[net.unix-wizards] Bizzare Bourne Shell

hardy@sdccsu3.UUCP (Jeff Hardy) (05/12/84)

The Bizzare Bourne Shell

The Bourne Shell relies on some very obscure quirks of the VAX/PDP-11 and
Unix.  As many of us know, the Bourne Shell does its own memory allocation
scheme.  This scheme does not necessarily do an sbrk when memory is
allocated, but merely marks the memory as allocated.  When an illegal
reference is made to this memory, the memory fault signal is caught,
the sbrk is done and the program continues on its merry way.  This works
like a charm on the VAX and PDP-11.  It cannot work at all on the MC68000
or very easily on the MC68010.

The reasons this cannot work on the MC68000 are well known, basically the
68000 cannot recover from an illegal memory reference.  It cannot work
easily on the MC68010 because the 68010 can only CONTINUE a faulted
instruction, not RESTART it.  Why this causes the Bourne Shell difficulty
can be explained by:  A memory fault occurs, we enter the USER signal
processing which performs an sbrk, then we want to continue in the
instruction which generated the memory fault.  Unfortunately, we are now
in USER state and we can only continue the instruction by doing an RTE,
which must be done from SYSTEM state!  There are, of course, solutions.
Software continuation of the instruction or a special hook to allow a USER
generated RTE might be possiblities.  But I doubt you could convince me
that they are either easy or not kludges.

What most people who have ported the Bourne Shell have done is to catch
all the places where the "non-allocated" memory might be referenced and
check for the sbrk being done.  This is not terribly pleasant either,
since these references are sprinkled throughout the Bourne Shell.
Fortunately, most are done through macros.  But this only mildly
soothes my angst and ire.

Unix Guru Question:  what is the value of *p after the second sbrk?

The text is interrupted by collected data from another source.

End ChannelFacts.

(* ================================================================== *)
(** ** Facts about the verbs and the version check *)

Module RpcFacts.

Section Rpc.

Variable unpackCommand : Js.value -> bool -> option Js.value.
Variable check : Js.value -> outcome SSH.exn Js.value.
Variable JSON_parse : string -> option Js.value.
Variable manyFromString : Js.value -> outcome SSH.exn Js.value.

Local Notation "'checkVersionCompatibility'" :=
  (SSH.checkVersionCompatibility check).
Local Notation "'check_all'" := (SSH.check_all check).
Local Notation "'pushMany_then'" := (SSH.pushMany_then unpackCommand check).
Local Notation "'pushMany_each'" := (SSH.pushMany_each unpackCommand check).
Local Notation "'fetch'" := (SSH.fetch check JSON_parse manyFromString).

(** A used cell answers every call from what it holds. *)
Lemma check_after_first version cell :
  Once.called cell = true ->
  checkVersionCompatibility version cell = (Returned (Once.result cell), cell).
Proof.
  intros H. unfold SSH.checkVersionCompatibility, Once.call. now rewrite H.
Qed.

(** The first call uses the cell up, whether the function returns or
    throws. *)
Lemma check_first version cell :
  Once.called cell = false ->
  Once.called (snd (checkVersionCompatibility version cell)) = true
  /\ Once.ran (snd (checkVersionCompatibility version cell))
     = (Once.ran cell ++ [version])%list.
Proof.
  intros H. unfold SSH.checkVersionCompatibility, Once.call. rewrite H.
  destruct (check version); simpl; auto.
Qed.

Lemma check_all_used versions :
  forall cell, Once.called cell = true -> check_all versions cell = cell.
Proof.
  induction versions as [| v versions IH]; intros cell H; simpl.
  - reflexivity.
  - rewrite (check_after_first v cell H). simpl. now apply IH.
Qed.

(** Of a run of calls the wrapped function sees the first one only. *)
Lemma check_all_first_only versions :
  Once.ran (check_all versions Once.fresh) = firstn 1 versions.
Proof.
  destruct versions as [| v versions]; simpl; [reflexivity |].
  destruct (check_first v Once.fresh eq_refl) as [H1 H2].
  rewrite check_all_used by exact H1. exact H2.
Qed.

(** The callback of [pushMany] calls the check on the version the
    envelope carries. *)
Lemma pushMany_then_checks data version cell :
  carries_version unpackCommand data version ->
  snd (pushMany_then data cell) = snd (checkVersionCompatibility version cell).
Proof.
  intros (unpacked & headers & Hu & Hh & Hv).
  unfold SSH.pushMany_then, SSH._unpack, SSH.destructure, SSH.field, bind, ret.
  rewrite Hu; simpl. rewrite Hh.
  assert (Hp : exists payload, Js.get unpacked "payload" = Some payload)
    by (destruct unpacked; simpl in *; try discriminate; eauto).
  destruct Hp as [payload Hp]. rewrite Hp; simpl. rewrite Hv.
  destruct (checkVersionCompatibility version cell) as [[r | e] cell'];
    simpl; [| reflexivity].
  destruct (Js.get payload "ids"); reflexivity.
Qed.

	p = sbrk(0); *p = 1; sbrk(2);

The Unix Programmer's Manual says that all newly allocated memory is
initialized to zero.  However, on Unix Version 6, 7, System III and
System V, *p is one!  Indeed, Unix only zeros memory when a new MMU
segment of memory is allocated.  Also, this code will generate a memory
fault if p happens to point to a new MMU segment.  I contend that this
really is a Unix bug, not a "feature".  Either sbrk should not initialize
any memory, or it should always initialize memory.  The half-assed attempt
it does now can only lead to bizzare usages of this "feature".

You guessed it, the Bizzare Bourne Shell depends upon this.  The
Bourne Shell places a pointer into its available space pool at the
location returned from an sbrk(0).  If sbrk were to act as the
documentation indicates, the next time you did an sbrk, it would
corrupt your free list.  Also note that on the VAX and PDP-11 this trick
is guaranteed to work 100% of the time, since if p points to an invalid
address, the Bourne Shell will field the memory fault and do the sbrk,
which initializes the new segment to zero, before the assignment of the
location.  Only careful coding will prevent this on the 68000/68010.

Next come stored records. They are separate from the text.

(** * plot_config: the figure style builder [FigureTypeCreator]

    A shallow embedding of [figure_type_creator.py].  Python lists are
    Rocq lists, Python [int]s are [Z], dictionaries are [gmap]s, and a
    call that may raise is a function into [outcome]. *)

From Stdlib Require Import ZArith QArith.
From stdpp Require Import gmap strings list fin_maps.

Local Open Scope string_scope.
Local Open Scope Z_scope.

(* [set_solver] clears hypotheses by name, some of them already gone. *)
#[local] Set Warnings "-clear-no-such-hyp".

(** ** Exceptions *)

Inductive exn : Set :=
| ZeroDivisionError
| IndexError
| NotImplementedError
| AssertionError.

(** What a call yields: a value, or the exception it raised. *)

Inductive outcome (A : Type) : Type :=
| Ok (a : A)
| Raise (e : exn).

Arguments Ok {A} a.
Arguments Raise {A} e.

#[global] Instance outcome_ret : MRet outcome := @Ok.

#[global] Instance outcome_bind : MBind outcome := λ A B k m,
  match m with
  | Ok a => k a
  | Raise e => Raise e
  end.

(** ** Python sequence primitives *)

Module Py.

(** [l * m]: [m] copies of [l], and the empty list when [m <= 0]. *)
Fixpoint repeat_list {A : Type} (l : list A) (m : nat) : list A :=
  match m with
  | O => []
  | S m' => l ++ repeat_list l m'
  end.

Definition list_mul {A : Type} (l : list A) (m : Z) : list A :=
  repeat_list l (Z.to_nat m).

(** [l[:k]]: the first [k] items, and for a negative [k] all but the
    last [-k]. *)
Definition slice_to {A : Type} (l : list A) (k : Z) : list A :=
  if 0 <=? k then take (Z.to_nat k) l
  else take (length l - Z.to_nat (- k))%nat l.

(** [int(a / b)] for a positive [b]: the true quotient truncated
    towards zero.  The float quotient of the source is exact for every
    count a list can hold. *)
Definition int_truediv (a b : Z) : outcome Z :=
  if b =? 0 then Raise ZeroDivisionError else Ok (a ÷ b).

(** [l[i]] for an index [i >= 0], the only kind [enumerate] hands out. *)
Definition getitem {A : Type} (l : list A) (i : nat) : outcome A :=
  match l !! i with
  | Some x => Ok x
  | None => Raise IndexError
  end.

(** A dictionary display [{k1: v1, k2: v2, ...}]: entries are stored from
    left to right, so a repeated key keeps its last value. *)
Definition dict_of `{Countable K} {V : Type} (kvs : list (K * V)) : gmap K V :=
  foldl (λ d kv, <[kv.1 := kv.2]> d) ∅ kvs.

(** [d.update(other)]: the entries of [other] win. *)
Definition dict_update `{Countable K} {V : Type} (d other : gmap K V)
  : gmap K V :=
  other ∪ d.

(** [sep.join(parts)] *)
Fixpoint str_join (sep : string) (parts : list string) : string :=
  match parts with
  | [] => ""
  | [p] => p
  | p :: rest => p +:+ sep +:+ str_join sep rest
  end.

(** The one-character string written [backslash n] in a Python literal. *)
Definition newline : string := String (Ascii.ascii_of_nat 10) EmptyString.

End Py.

Arguments Py.slice_to : simpl never.
Arguments Py.list_mul : simpl never.

(** ** [FigureTypeCreator.get_entries] *)

Definition get_entries {A : Type} (cycle_list : list A) (num_entries : Z)
  : outcome (list A) :=
  let n := Z.of_nat (length cycle_list) in
  q ← Py.int_truediv num_entries n ;
  let m := q + 1 in
  Ok (Py.slice_to (Py.list_mul cycle_list m) num_entries).

(** ** Values, the cycling specification and the document *)

Section Model.
Context {color : Type} `{Countable color}.

(** One entry of the property cycle: the colour and line style of a
    series, and its marker when markers are cycled. *)
Record cycle_row : Type := CycleRow {
  row_color : color;
  row_ls : string;
  row_marker : option string
}.

(** The values a style option can hold.  Numbers written with a decimal
    point are kept as the exact rationals of their literals.  [VBuiltin]
    is an object of the [builtins] module, known by its name. *)
Inductive pyval : Type :=
| VInt (z : Z)
| VFloat (q : Q)
| VStr (s : string)
| VCycler (rows : list cycle_row)
| VBuiltin (name : string).

(** [v == 'literal']: a value equals a [str] only when it is that [str]. *)
Definition eq_str (v : pyval) (literal : string) : bool :=
  match v with
  | VStr s => String.eqb s literal
  | _ => false
  end.

(** Modelled from the spec: [cycler] is an external library; the cycling
    specification is the ordered list of per-series tuples, the colour
    and line style sequences paired index by index. *)
Definition cycler_color_ls (cs : list color) (lss : list string)
  : list cycle_row :=
  zip_with (λ c ls, CycleRow c ls None) cs lss.

(** Modelled from the spec: adding the marker cycle puts the marker of
    the same index into each tuple. *)
Definition cycler_add_marker (rows : list cycle_row) (ms : list string)
  : list cycle_row :=
  zip_with (λ r m, CycleRow (row_color r) (row_ls r) (Some m)) rows ms.

(** Modelled from the spec: [in2pt] of the absent [util] module, the
    conversion from inches to points, 72 points to the inch. *)
Definition in2pt (inches : Q) : Q := (inches * 72)%Q.

(** Modelled from the spec: the document class of the external [pubplot]
    package, of which the builder reads only the base font size. *)
Record DocumentClass : Type := {
  class_name : string;
  class_footnotesize : Q
}.

(** Modelled from the spec: the external [pubplot.Document], built from
    a document class and a style.  [doc_dict] holds the attributes
    assigned to the object after its construction. *)
Record Document : Type := {
  doc_class : DocumentClass;
  doc_style : gmap string pyval;
  doc_dict : gmap string pyval
}.

Definition Document_new (cls : DocumentClass) (style : gmap string pyval)
  : Document :=
  {| doc_class := cls; doc_style := style; doc_dict := ∅ |}.

Definition footnotesize (doc : Document) : Q :=
  class_footnotesize (doc_class doc).

(** Modelled from the spec: [update_style] merges further style entries
    into the style of the document. *)
Definition update_style (doc : Document) (partial : gmap string pyval)
  : Document :=
  {| doc_class := doc_class doc;
     doc_style := Py.dict_update (doc_style doc) partial;
     doc_dict := doc_dict doc |}.

(** [doc.__dict__.update(entries)] *)
Definition dict_attr_update (doc : Document) (entries : gmap string pyval)
  : Document :=
  {| doc_class := doc_class doc;
     doc_style := doc_style doc;
     doc_dict := Py.dict_update (doc_dict doc) entries |}.

(** ** The builder object *)

Record FigureTypeCreator : Type := {
  type : string;
  document_class : DocumentClass;
  num_entries : Z;
  use_markers : bool;
  paper_use_small_font : bool;
  colors : list color;
  linestyles : list string;
  markers : list string;
  hatches : list string;
  hatch_map : gmap color string;
  marker_map : gmap color string;
  ls_map : gmap color string
}.

Definition available_linestyles : list string :=
  ["solid"; "dotted"; "dashed"; "dashdot"].

Definition available_markers : list string :=
  ["o"; "^"; "s"; "*"; "X"; "d"].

I really question whether a program as critical as the Bourne Shell
should depend upon not merely an undocumented "feature", but one seemingly
CONTRADICTED by the documentation.

These are just a couple of the many interesting quirks in the Bourne Shell.
I will not even comment on those brain-damaged individuals who insist
upon "improving" the C language with macros like IF, THEN, ELSE, or who
fail to use standard include files like <signal.h>.

Michael Christensen
Unix System V Project Manager
Alcyon Corporation

ka@hou3c.UUCP (Kenneth Almquist) (05/14/84)

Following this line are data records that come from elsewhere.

(** * migrate: a shallow embedding of the schema-migration engine

    The development follows the Go package [migrate]: part files are parsed
    into up/down SQL bodies ([NewPart]), migration directories into
    [Migration]s ([NewMigration]), a directory tree into an [Instance]
    ([NewInstance]), and [Goto]/[Latest] plan and apply migrations inside one
    transaction.  Go's [int] is taken to be 64 bits wide and is modelled as
    [Z] with the wrap-around written out; Go strings are byte strings and are
    modelled as [string].

    The file has three parts: the embedding of the package and of the library
    routines it calls; the vocabulary in which the properties are stated;
    and the lemmas and theorems. *)

From Stdlib Require Import ZArith Ascii String List Lia.
From stdpp Require Import base option list gmap strings sorting.

Local Open Scope Z_scope.

(** ** Go's [int] *)

Module GoInt.

Definition min_int : Z := - 2 ^ 63.
Definition max_int : Z := 2 ^ 63 - 1.

(** Two's complement wrap-around of a mathematical result into [int]. *)
Definition wrap (z : Z) : Z := (z + 2 ^ 63) mod 2 ^ 64 - 2 ^ 63.

(** [is_int z]: [z] is a value an [int] variable can hold. *)
Definition is_int (z : Z) : Prop := min_int <= z <= max_int.

Definition is_intb (z : Z) : bool := (min_int <=? z) && (z <=? max_int).

Definition add (a b : Z) : Z := wrap (a + b).
Definition sub (a b : Z) : Z := wrap (a - b).

End GoInt.

(** ** Byte strings and the library routines the parser relies on *)

Module GoString.

Definition byte_is (n : N) (c : ascii) : bool := N.eqb (N_of_ascii c) n.

Fixpoint rev_append (s acc : string) : string :=
  match s with
  | EmptyString => acc
  | String c r => rev_append r (String c acc)
  end.

Definition rev (s : string) : string := rev_append s EmptyString.

Fixpoint drop (n : nat) (s : string) : string :=
  match n, s with
  | O, _ => s
  | S n', String _ r => drop n' r
  | S _, EmptyString => EmptyString
  end.

Definition len (s : string) : Z := Z.of_nat (String.length s).

(** [strip_prefix p s]: the remainder of [s] after the prefix [p], if any. *)
Fixpoint strip_prefix (p s : string) : option string :=
  match p, s with
  | EmptyString, _ => Some s
  | String a p', String b s' => if Ascii.eqb a b then strip_prefix p' s' else None
  | String _ _, EmptyString => None
  end.

(** The table [asciiSpace] of package strings: tab, LF, VT, FF, CR, space. *)
Definition asciiSpace (c : ascii) : bool :=
  let n := N_of_ascii c in
  ((9 <=? n)%N && (n <=? 13)%N) || (n =? 32)%N.

(** Byte length of the white-space rune that starts [s], 0 when [s] does not
    start with one.  [unicode.IsSpace] holds of the six ASCII characters
    above, U+0085, U+00A0, U+1680, U+2000..U+200A, U+2028, U+2029, U+202F,
    U+205F and U+3000; the patterns are their UTF-8 encodings. *)
Definition space_rune_len (s : string) : nat :=
  match s with
  | EmptyString => O
  | String c r =>
    if asciiSpace c then 1%nat
    else match N_of_ascii c, r with
         | 194%N, String d _ =>
           if byte_is 133 d || byte_is 160 d then 2%nat else O
         | 225%N, String d (String e _) =>
           if byte_is 154 d && byte_is 128 e then 3%nat else O
         | 226%N, String d (String e _) =>
           let x := N_of_ascii e in
           if byte_is 128 d
              && (((128 <=? x)%N && (x <=? 138)%N)
                  || (x =? 168)%N || (x =? 169)%N || (x =? 175)%N)
           then 3%nat
           else if byte_is 129 d && (x =? 159)%N then 3%nat else O
         | 227%N, String d (String e _) =>
           if byte_is 128 d && byte_is 128 e then 3%nat else O
         | _, _ => O
         end
  end.

(** The same test on the reversed string: the rune that ends the original. *)
Definition space_rune_len_rev (s : string) : nat :=
  match s with
  | EmptyString => O
  | String c r =>
    if asciiSpace c then 1%nat
    else match r with
         | String d r' =>
           if byte_is 194 d && (byte_is 133 c || byte_is 160 c) then 2%nat
           else match r' with
                | String e _ =>
                  if Nat.eqb (space_rune_len (String e (String d (String c EmptyString)))) 3
                  then 3%nat else O
                | EmptyString => O
                end
         | EmptyString => O
         end
  end.

Fixpoint trim_with (rune_len : string -> nat) (fuel : nat) (s : string) : string :=
  match fuel with
  | O => s
  | S fuel' =>
    match rune_len s with
    | O => s
    | k => trim_with rune_len fuel' (drop k s)
    end
  end.

Definition TrimLeftSpace (s : string) : string :=
  trim_with space_rune_len (String.length s) s.

Definition TrimRightSpace (s : string) : string :=
  rev (trim_with space_rune_len_rev (String.length s) (rev s)).

(** [strings.TrimSpace]: all leading and trailing Unicode white space removed. *)
Definition TrimSpace (s : string) : string := TrimRightSpace (TrimLeftSpace s).

(** [filepath.Split] with the separator '/': directory part (with its
    trailing slash) and file part. *)
Fixpoint Split (path : string) : string * string :=
  match path with
  | EmptyString => (EmptyString, EmptyString)
  | String c r =>
    let '(dir, file) := Split r in
    if byte_is 47 c then (String c dir, file)
    else match dir with
         | EmptyString => (EmptyString, String c file)
         | _ => (String c dir, file)
         end
  end.

(** [filepath.Ext]: the suffix beginning at the final dot of the final
    element of the path, empty when there is no dot. *)
Fixpoint Ext_go (s ext : string) (found : bool) : string :=
  match s with
  | EmptyString => if found then ext else EmptyString
  | String c r =>
    if byte_is 47 c then Ext_go r EmptyString false
    else if byte_is 46 c then Ext_go r (String c EmptyString) true
    else Ext_go r (if found then ext +:+ String c EmptyString else ext) found
  end.

Definition Ext (path : string) : string := Ext_go path EmptyString false.

End GoString.

(** ** Errors and panics of the package

    Every [fmt.Errorf]/[NewFatalf] site of the package is one constructor
    carrying the arguments of its format string; the two exported error types
    [ErrNoVersion] and [ErrNoMigrations] keep their names.  Errors handed back
    by collaborators (os, bufio reads, database/sql, metadb) are [External]. *)

Inductive NumErrKind := ErrSyntax | ErrRange.

Inductive NoMigrationsMsg :=
| AlreadyOnVersion (version : Z)      (* Goto: database is already on version '%d' *)
| IsTheLatest (currentVersion : Z).   (* Latest: database version %d is the latest *)

Inductive error :=
| External (msg : string)
| ErrTooLong                                   (* bufio.ErrTooLong *)
| NumError (num : string) (kind : NumErrKind)  (* *strconv.NumError of Atoi *)
| PartNoMarker (path : string)
| PartNoUpward (path : string)
| PartNoDownward (path : string)
| MigrationBadName (name : string)
| MigrationVersionZero
| MigrationNoParts (root : string)
| InstanceNilDB
| InstanceMetadb (err : error)
| InstanceNoMigrations (root : string)
| InstanceGap (lastVersion key : Z)
| ErrNoVersion (i version : Z)                 (* migration for version i, on the way to version, does not exist *)
| ErrNoMigrations (msg : NoMigrationsMsg)
| GotoBegin (err : error)
| GotoApplying                                 (* got error while applying migrations *)
| GotoCommit (err : error)
| GotoSetVersion (err : error).

Inductive panic :=
| PanicClose (err : error)        (* closing a part file failed *)
| PanicVersion (err : error)      (* ledger read failed other than ErrNoEntry *)
| PanicTypeAssertion.             (* res.(int) on a value that is no int *)

Inductive outcome (A : Type) :=
| Returns (a : A)
| Panics (p : panic).
Arguments Returns {A} a.
Arguments Panics {A} p.

(** ** The file system collaborator *)

Record File := {
  file_bytes : string;               (* the bytes delivered before EOF or a read error *)
  file_read_err : option error;      (* the error that ended reading, if not EOF *)
  file_close_err : option error      (* what Close returns *)
}.

Record DirEntry := { entry_Name : string; entry_IsDir : bool }.

Record Filesystem := {
  fs_Open : string -> error + File;                 (* os.Open *)
  fs_ReadDir : string -> error + list DirEntry;     (* ioutil.ReadDir *)
  fs_Clean : string -> string                       (* filepath.Clean / path.Clean *)
}.

(** [path.Join] of two elements: empty elements are ignored, the result is
    cleaned, and the join of nothing is the empty string. *)
Definition Join (fs : Filesystem) (a b : string) : string :=
  match a, b with
  | EmptyString, EmptyString => EmptyString
  | EmptyString, _ => fs_Clean fs b
  | _, EmptyString => fs_Clean fs a
  | _, _ => fs_Clean fs (a +:+ "/" +:+ b)
  end.

(** ** bufio.Scanner with the default split function ScanLines *)

Module Scanner.

Definition MaxScanTokenSize : Z := 64 * 1024.

(** The lines of a byte string: split at LF, without a final empty line. *)
Fixpoint raw_lines (s : string) : list string :=
  match s with
  | EmptyString => []
  | String c r =>
    if GoString.byte_is 10 c then EmptyString :: raw_lines r
    else match raw_lines r with
         | [] => [String c EmptyString]
         | l :: ls => String c l :: ls
         end
  end.

(** [dropCR]: one trailing carriage return is removed. *)
Definition dropCR (line : string) : string :=
  match GoString.rev line with
  | String c r => if GoString.byte_is 13 c then GoString.rev r else line
  | EmptyString => line
  end.

(** The tokens [Scan] yields, and whether scanning stopped on a line that
    does not fit the buffer: one of [MaxScanTokenSize] bytes or more, its
    LF not counted. *)
Fixpoint tokens (lines : list string) : list string * bool :=
  match lines with
  | [] => ([], false)
  | l :: ls =>
    if MaxScanTokenSize <=? GoString.len l then ([], true)
    else let '(ts, long) := tokens ls in (dropCR l :: ts, long)
  end.

(** All [scanner.Text()] values in order, then [scanner.Err()]. *)
Definition scan (f : File) : list string * option error :=
  let '(ts, long) := tokens (raw_lines (file_bytes f)) in
  (ts, if long then Some ErrTooLong else file_read_err f).

End Scanner.

(** ** Parts *)

Record Part := { Part_Name : string; Part_Path : string; Up : string; Down : string }.

(** [regexPartDir.FindStringSubmatch] for the pattern
    ^--\s?@migrate/(up|down)$ : the whole match and the group, or nil.
    The class \s of Go's regexp is tab, LF, FF, CR and space. *)
Definition regex_space (c : ascii) : bool :=
  let n := N_of_ascii c in
  (n =? 9)%N || (n =? 10)%N || (n =? 12)%N || (n =? 13)%N || (n =? 32)%N.

Definition regexPartDir_FindStringSubmatch (text : string) : list string :=
  match GoString.strip_prefix "--" text with
  | None => []
  | Some r =>
    let r' := match r with
              | String c r1 => if regex_space c then r1 else r
              | EmptyString => r
              end in
    match GoString.strip_prefix "@migrate/" r' with
    | None => []
    | Some g =>
      if String.eqb g "up" || String.eqb g "down" then [text; g] else []
    end
  end.

(** The three locals of the scan loop of [NewPart]. *)
Record ScanState := { upSQL : string; downSQL : string; which : Z }.

Definition scan_init : ScanState := {| upSQL := ""; downSQL := ""; which := -1 |}.

(** One iteration of the loop body: [inl] is the early return. *)
Definition scan_step (path : string) (st : ScanState) (line : string) : error + ScanState :=
  let text := GoString.TrimSpace line in
  let matches := regexPartDir_FindStringSubmatch text in
  if (1 <? length matches)%nat then
    let group := nth 1 matches EmptyString in
    inr {| upSQL := upSQL st; downSQL := downSQL st;
           which := if String.eqb group "up" then 0
                    else if String.eqb group "down" then 1
                    else which st |}
  else if String.eqb text "" then inr st
  else match which st with
       | 0 => inr {| upSQL := upSQL st +:+ text; downSQL := downSQL st; which := which st |}
       | 1 => inr {| upSQL := upSQL st; downSQL := downSQL st +:+ text; which := which st |}
       | _ => inl (PartNoMarker path)
       end.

I contend that given the code

	p = sbrk(0); *p = 1; sbrk(2);

a memory fault should be generated when the second statement is executed
because it references memory above the break point.  If the program
catches memory faults and increases the break value, then after the
second sbrk the value of *p should be one.  In practice most hardware
will not allow you to set a break value to an arbitrary location so this
code may not generate a memory fault, but the value of *p should never
the less be one after the second sbrk.

None of this is intended to excuse the other faults of the Borne shell.
				Kenneth Almquist

kds@intelca.UUCP (05/16/84)

>The Unix Programmer's Manual says that all newly allocated memory is
>initialized to zero......
>.........Indeed, Unix only zeros memory when a new MMU
>segment of memory is allocated.  Also, this code will generate a memory
>fault if p happens to point to a new MMU segment.  I contend that this

And Eunice does this also, also, it seems that even calls to
get memory using malloc, etc. do not always create zeroed out memory
areas (as someone suggested).  In addition, unless you set some special 
loader flags you may not get contiguous memory allocated, which creates mucho
problems with, for example, nroff! (and, apparently, sh)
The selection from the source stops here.